[What is expected] Among the entries below, find the line with "(p : Principal)", then quote it and each following line up to and including the line with "(** The id-only", and nothing else.

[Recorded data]
"""
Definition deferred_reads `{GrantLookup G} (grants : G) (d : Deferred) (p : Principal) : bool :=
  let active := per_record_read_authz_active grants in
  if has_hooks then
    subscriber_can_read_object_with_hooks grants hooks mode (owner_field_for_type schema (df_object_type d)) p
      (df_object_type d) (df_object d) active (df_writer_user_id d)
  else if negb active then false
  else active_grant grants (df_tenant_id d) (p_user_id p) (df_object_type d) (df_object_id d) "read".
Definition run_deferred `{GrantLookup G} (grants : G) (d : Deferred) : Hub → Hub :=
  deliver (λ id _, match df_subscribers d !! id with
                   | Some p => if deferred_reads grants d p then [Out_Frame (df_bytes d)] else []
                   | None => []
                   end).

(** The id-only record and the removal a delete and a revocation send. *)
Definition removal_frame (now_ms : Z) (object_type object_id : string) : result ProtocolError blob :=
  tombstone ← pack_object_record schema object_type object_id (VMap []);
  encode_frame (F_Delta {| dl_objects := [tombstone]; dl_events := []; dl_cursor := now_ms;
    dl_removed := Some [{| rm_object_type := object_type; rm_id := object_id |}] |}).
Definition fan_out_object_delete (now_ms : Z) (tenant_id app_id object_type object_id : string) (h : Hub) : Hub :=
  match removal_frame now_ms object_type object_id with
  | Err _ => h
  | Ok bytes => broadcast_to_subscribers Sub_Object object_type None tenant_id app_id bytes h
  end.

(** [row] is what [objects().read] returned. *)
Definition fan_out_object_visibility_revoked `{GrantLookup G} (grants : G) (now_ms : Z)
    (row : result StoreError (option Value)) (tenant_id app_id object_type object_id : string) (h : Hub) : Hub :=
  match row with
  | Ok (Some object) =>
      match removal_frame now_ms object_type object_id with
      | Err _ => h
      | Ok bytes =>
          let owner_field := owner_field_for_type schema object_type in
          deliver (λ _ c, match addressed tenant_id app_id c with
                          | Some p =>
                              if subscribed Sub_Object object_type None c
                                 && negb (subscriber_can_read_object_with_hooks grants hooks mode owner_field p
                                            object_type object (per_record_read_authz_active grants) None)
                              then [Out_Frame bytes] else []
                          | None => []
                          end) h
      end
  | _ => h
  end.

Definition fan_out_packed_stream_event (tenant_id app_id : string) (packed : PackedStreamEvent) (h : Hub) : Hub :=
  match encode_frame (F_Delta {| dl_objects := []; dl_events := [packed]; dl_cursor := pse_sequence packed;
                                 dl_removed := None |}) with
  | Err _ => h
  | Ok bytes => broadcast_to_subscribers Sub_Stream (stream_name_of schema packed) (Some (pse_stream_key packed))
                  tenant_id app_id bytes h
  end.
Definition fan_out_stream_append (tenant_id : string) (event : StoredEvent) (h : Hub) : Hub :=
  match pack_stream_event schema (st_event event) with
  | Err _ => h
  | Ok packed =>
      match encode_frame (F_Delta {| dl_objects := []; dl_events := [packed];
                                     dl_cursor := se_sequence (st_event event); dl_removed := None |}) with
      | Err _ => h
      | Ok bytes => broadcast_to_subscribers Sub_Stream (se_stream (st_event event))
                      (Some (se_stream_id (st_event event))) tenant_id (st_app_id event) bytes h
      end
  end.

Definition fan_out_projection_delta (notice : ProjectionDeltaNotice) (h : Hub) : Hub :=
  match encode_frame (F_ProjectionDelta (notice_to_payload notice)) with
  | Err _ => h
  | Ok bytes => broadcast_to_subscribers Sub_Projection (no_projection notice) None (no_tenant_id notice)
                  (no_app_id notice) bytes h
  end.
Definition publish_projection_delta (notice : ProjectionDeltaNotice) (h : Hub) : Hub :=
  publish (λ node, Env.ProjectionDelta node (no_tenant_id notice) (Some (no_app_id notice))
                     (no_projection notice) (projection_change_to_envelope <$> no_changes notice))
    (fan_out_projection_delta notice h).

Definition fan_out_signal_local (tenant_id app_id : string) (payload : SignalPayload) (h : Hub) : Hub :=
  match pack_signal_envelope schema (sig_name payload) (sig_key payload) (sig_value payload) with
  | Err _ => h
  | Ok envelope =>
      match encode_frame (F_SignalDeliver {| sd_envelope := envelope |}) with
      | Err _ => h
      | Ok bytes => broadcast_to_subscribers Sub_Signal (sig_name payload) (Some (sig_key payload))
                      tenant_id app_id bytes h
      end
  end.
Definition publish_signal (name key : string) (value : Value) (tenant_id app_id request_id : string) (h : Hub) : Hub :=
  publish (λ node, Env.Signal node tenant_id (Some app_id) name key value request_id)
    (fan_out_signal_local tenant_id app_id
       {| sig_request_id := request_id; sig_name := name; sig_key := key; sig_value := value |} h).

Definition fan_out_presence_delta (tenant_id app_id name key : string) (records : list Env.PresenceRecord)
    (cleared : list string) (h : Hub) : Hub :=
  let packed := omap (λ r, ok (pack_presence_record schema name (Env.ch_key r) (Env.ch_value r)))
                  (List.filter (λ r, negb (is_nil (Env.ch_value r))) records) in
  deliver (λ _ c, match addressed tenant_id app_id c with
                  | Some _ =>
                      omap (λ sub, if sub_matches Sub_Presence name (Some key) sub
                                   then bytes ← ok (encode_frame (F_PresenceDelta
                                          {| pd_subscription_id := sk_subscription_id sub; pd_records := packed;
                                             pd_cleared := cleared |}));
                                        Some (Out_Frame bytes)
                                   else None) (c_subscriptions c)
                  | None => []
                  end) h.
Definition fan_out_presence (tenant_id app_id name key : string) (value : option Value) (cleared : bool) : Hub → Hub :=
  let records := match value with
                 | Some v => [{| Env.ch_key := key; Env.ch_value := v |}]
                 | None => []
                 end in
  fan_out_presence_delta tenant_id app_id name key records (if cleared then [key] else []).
"""
"""
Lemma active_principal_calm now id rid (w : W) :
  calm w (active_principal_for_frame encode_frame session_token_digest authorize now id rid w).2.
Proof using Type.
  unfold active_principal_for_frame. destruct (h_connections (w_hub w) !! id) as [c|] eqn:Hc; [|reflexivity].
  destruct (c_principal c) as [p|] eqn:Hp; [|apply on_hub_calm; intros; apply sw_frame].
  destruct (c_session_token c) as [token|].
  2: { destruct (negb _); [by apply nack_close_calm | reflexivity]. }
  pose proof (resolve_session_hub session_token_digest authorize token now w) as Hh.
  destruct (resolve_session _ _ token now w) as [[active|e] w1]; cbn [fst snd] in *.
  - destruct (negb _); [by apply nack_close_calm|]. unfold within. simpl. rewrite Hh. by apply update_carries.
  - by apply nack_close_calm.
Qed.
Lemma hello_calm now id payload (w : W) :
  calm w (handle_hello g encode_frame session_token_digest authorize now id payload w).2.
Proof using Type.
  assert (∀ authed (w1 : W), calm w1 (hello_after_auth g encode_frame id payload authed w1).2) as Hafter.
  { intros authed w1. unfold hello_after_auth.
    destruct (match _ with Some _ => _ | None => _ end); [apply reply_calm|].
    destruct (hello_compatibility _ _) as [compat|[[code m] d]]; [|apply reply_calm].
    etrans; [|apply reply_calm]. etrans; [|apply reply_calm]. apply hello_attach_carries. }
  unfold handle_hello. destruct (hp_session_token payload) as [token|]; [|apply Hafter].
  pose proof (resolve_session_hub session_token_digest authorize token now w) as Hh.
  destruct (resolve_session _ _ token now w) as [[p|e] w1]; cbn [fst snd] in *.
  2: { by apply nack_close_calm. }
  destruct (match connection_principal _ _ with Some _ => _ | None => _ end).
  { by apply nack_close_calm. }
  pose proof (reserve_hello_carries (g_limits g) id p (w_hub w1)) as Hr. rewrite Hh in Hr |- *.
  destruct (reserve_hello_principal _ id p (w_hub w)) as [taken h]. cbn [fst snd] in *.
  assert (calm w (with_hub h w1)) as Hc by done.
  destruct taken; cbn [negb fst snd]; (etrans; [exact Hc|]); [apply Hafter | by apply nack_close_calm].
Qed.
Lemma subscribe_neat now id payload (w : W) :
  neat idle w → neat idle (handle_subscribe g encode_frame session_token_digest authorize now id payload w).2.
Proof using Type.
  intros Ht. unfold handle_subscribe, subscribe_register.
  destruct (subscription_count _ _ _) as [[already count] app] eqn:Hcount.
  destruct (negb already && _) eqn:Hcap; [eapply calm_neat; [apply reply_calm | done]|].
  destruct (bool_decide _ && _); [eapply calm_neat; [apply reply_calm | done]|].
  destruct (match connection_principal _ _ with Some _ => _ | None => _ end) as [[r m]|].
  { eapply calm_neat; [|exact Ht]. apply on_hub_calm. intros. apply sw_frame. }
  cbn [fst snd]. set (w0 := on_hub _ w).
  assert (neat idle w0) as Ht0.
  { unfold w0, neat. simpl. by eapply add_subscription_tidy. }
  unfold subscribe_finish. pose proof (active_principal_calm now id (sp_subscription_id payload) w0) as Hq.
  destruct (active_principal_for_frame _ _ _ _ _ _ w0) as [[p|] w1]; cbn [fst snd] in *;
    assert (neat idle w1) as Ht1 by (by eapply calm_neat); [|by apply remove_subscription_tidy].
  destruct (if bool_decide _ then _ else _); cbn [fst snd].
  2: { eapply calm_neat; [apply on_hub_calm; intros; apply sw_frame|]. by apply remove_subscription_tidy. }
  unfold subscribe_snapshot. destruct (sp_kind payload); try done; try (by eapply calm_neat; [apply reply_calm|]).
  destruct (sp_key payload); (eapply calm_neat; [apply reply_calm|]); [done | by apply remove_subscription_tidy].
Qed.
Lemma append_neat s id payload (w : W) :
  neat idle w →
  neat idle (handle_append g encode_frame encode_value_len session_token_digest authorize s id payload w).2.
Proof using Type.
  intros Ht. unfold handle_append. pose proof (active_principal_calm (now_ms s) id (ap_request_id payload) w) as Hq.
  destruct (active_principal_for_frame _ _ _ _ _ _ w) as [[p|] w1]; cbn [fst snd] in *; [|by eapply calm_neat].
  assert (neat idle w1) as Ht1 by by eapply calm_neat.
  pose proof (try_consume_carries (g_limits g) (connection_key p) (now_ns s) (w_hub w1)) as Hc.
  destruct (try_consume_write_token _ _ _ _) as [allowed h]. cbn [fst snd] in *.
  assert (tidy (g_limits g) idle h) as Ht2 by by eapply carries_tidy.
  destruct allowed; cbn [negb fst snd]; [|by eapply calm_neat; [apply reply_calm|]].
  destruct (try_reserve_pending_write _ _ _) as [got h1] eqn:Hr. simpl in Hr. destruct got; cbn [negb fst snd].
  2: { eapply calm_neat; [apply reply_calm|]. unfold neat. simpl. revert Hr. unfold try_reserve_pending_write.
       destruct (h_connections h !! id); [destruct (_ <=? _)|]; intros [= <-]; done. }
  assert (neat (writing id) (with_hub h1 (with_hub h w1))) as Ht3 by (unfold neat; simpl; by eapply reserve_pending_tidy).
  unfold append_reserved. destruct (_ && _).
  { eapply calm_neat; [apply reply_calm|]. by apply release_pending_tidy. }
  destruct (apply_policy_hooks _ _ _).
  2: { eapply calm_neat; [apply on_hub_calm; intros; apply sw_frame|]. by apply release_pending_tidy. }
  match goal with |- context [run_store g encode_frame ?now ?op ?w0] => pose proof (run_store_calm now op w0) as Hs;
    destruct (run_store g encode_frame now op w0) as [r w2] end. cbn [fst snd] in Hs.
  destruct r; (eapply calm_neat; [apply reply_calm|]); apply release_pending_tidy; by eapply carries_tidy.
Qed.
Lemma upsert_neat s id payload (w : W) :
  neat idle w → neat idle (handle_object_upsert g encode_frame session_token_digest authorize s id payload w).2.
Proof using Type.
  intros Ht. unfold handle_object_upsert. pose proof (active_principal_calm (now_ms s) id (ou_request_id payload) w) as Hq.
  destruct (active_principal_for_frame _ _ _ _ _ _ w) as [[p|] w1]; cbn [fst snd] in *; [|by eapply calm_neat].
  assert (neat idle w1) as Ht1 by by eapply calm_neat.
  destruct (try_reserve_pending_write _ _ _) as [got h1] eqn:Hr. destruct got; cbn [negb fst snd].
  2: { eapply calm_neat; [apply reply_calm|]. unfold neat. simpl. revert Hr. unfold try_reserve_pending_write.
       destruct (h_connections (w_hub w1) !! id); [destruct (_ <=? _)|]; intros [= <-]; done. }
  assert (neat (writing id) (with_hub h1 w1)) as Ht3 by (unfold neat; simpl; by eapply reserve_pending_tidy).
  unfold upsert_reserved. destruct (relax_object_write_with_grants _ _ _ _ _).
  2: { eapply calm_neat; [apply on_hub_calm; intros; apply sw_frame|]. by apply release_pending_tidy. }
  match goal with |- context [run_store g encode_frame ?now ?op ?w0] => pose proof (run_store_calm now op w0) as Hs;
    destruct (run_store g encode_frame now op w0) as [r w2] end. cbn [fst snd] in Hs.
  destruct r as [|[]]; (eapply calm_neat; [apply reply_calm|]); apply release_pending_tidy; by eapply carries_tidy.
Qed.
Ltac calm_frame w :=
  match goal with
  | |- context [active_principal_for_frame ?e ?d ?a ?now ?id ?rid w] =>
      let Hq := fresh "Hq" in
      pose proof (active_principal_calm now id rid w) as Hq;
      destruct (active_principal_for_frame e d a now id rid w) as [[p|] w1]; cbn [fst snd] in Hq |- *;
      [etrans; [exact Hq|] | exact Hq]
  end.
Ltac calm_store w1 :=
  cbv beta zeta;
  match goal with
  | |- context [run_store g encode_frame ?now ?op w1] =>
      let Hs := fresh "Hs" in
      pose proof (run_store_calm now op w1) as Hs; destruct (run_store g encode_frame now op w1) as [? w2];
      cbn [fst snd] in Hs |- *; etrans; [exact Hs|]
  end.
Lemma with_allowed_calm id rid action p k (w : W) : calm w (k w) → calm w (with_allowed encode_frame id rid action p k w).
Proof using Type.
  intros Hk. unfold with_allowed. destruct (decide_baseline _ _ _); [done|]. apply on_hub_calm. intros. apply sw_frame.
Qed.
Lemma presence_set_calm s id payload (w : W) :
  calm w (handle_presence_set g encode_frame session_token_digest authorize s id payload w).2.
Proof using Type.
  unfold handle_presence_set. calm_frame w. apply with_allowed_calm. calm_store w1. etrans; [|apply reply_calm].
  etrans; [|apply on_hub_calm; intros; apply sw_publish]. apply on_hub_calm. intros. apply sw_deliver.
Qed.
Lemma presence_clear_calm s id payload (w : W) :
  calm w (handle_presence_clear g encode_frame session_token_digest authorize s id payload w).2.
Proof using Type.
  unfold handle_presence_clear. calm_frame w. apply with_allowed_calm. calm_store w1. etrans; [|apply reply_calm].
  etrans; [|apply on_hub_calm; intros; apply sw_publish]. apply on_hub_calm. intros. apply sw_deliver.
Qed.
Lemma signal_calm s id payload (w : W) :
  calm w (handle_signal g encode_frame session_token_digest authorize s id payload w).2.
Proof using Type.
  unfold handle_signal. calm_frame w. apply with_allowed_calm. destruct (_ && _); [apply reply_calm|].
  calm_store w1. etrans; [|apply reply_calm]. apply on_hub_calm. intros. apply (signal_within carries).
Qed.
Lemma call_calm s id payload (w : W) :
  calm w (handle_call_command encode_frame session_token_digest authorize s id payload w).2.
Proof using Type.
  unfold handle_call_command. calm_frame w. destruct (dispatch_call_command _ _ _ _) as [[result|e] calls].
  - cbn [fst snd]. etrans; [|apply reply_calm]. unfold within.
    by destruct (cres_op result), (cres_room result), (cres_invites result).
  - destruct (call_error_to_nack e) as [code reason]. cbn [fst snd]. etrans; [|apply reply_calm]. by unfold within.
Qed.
"""
[Expected answer]
Definition deferred_reads `{GrantLookup G} (grants : G) (d : Deferred) (p : Principal) : bool :=
  let active := per_record_read_authz_active grants in
  if has_hooks then
    subscriber_can_read_object_with_hooks grants hooks mode (owner_field_for_type schema (df_object_type d)) p
      (df_object_type d) (df_object d) active (df_writer_user_id d)
  else if negb active then false
  else active_grant grants (df_tenant_id d) (p_user_id p) (df_object_type d) (df_object_id d) "read".
Definition run_deferred `{GrantLookup G} (grants : G) (d : Deferred) : Hub → Hub :=
  deliver (λ id _, match df_subscribers d !! id with
                   | Some p => if deferred_reads grants d p then [Out_Frame (df_bytes d)] else []
                   | None => []
                   end).

(** The id-only record and the removal a delete and a revocation send. *)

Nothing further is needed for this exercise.